* [What needs to be done]: The word "Lemma" may appear in some lines of the data; copy every such line.

· · ·

Lemma local_ip_network ip : is_local_ip ip = true → local_network ip.
Proof.
  unfold local_network, in_network, quad. destruct ip as [a|a]; cbn [is_local_ip].
  - unfold is_local_ipv4. rewrite !orb_true_iff, !andb_true_iff, !Z.eqb_eq, !Z.leb_le.
    assert (∀ x, Z.land x 255 = x mod 256) as Hmod by (intros x; apply (Z.land_ones x 8); done).
    rewrite Hmod, !shiftr_bounds by done.
    rewrite Z.shiftr_div_pow2 by done. intros Ha. cbn in Ha. destruct_or? Ha; try lia. destruct Ha as [[? ?] ?].
    change (2 ^ 16) with 65536 in *. pose proof (Z.div_mod a 65536 ltac:(done)).
    pose proof (Z.mod_pos_bound a 65536 ltac:(done)). pose proof (Z.div_mod (a / 65536) 256 ltac:(done)). lia.
  - unfold is_local_ipv6. rewrite !orb_true_iff, !Z.eqb_eq, !shiftr_bounds by done. lia.
Qed.

Lemma endpoint_local value : validate_local_endpoint value = Ok () → local_endpoint value.
Proof.
  unfold validate_local_endpoint, local_endpoint. destruct (purl_parse value) as [url|]; [|done].
  destruct (_ || _) eqn:Hb; [done|]. rewrite !orb_false_iff, !negb_false_iff in Hb.
  destruct Hb as [[[[?%String.eqb_eq ?%String.eqb_eq] Hp] Hq] Hf].
  destruct (purl_host_str url) as [host|] eqn:Hhost; [|done]. unfold local_host.
  destruct (purl_password url) eqn:?, (purl_query url) eqn:?, (purl_fragment url) eqn:?; try done.
  destruct (parse_ip (to_ascii_lowercase host)) as [ip|] eqn:Hip; intros Hok; exists url, host;
    split_and!; try done; rewrite Hip.
  - apply local_ip_network. by destruct (is_local_ip ip).
  - destruct (String.eqb_spec (to_ascii_lowercase host) "localhost"); [by left|right].
    apply ends_with_app. by destruct (ends_with _ _).
Qed.

(** ** Signatures *)

Lemma verified_signature key_hex payload signature_hex :
  verify_signature key_hex payload signature_hex = Ok () →
  ∃ key signature, hex_decode key_hex = Some key ∧ length key = 32%nat ∧ key_valid key = true ∧
    hex_decode signature_hex = Some signature ∧ length signature = 64%nat ∧ ed_verify key payload signature = true.
Proof.
  unfold verify_signature, decode_hex. destruct (hex_decode key_hex) as [key|]; [|done].
  destruct (Nat.eqb_spec (length key) 32); [|done]. destruct (key_valid key) eqn:Hv; [|done].
  destruct (hex_decode signature_hex) as [sig|]; [|done]. destruct (Nat.eqb_spec (length sig) 64); [|done].
  cbn. destruct (ed_verify _ _ _) eqn:He; [|done]. intros _. by exists key, sig.
Qed.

· · ·

* [Your solution]:
Lemma local_ip_network ip : is_local_ip ip = true → local_network ip.
Lemma endpoint_local value : validate_local_endpoint value = Ok () → local_endpoint value.
Lemma verified_signature key_hex payload signature_hex :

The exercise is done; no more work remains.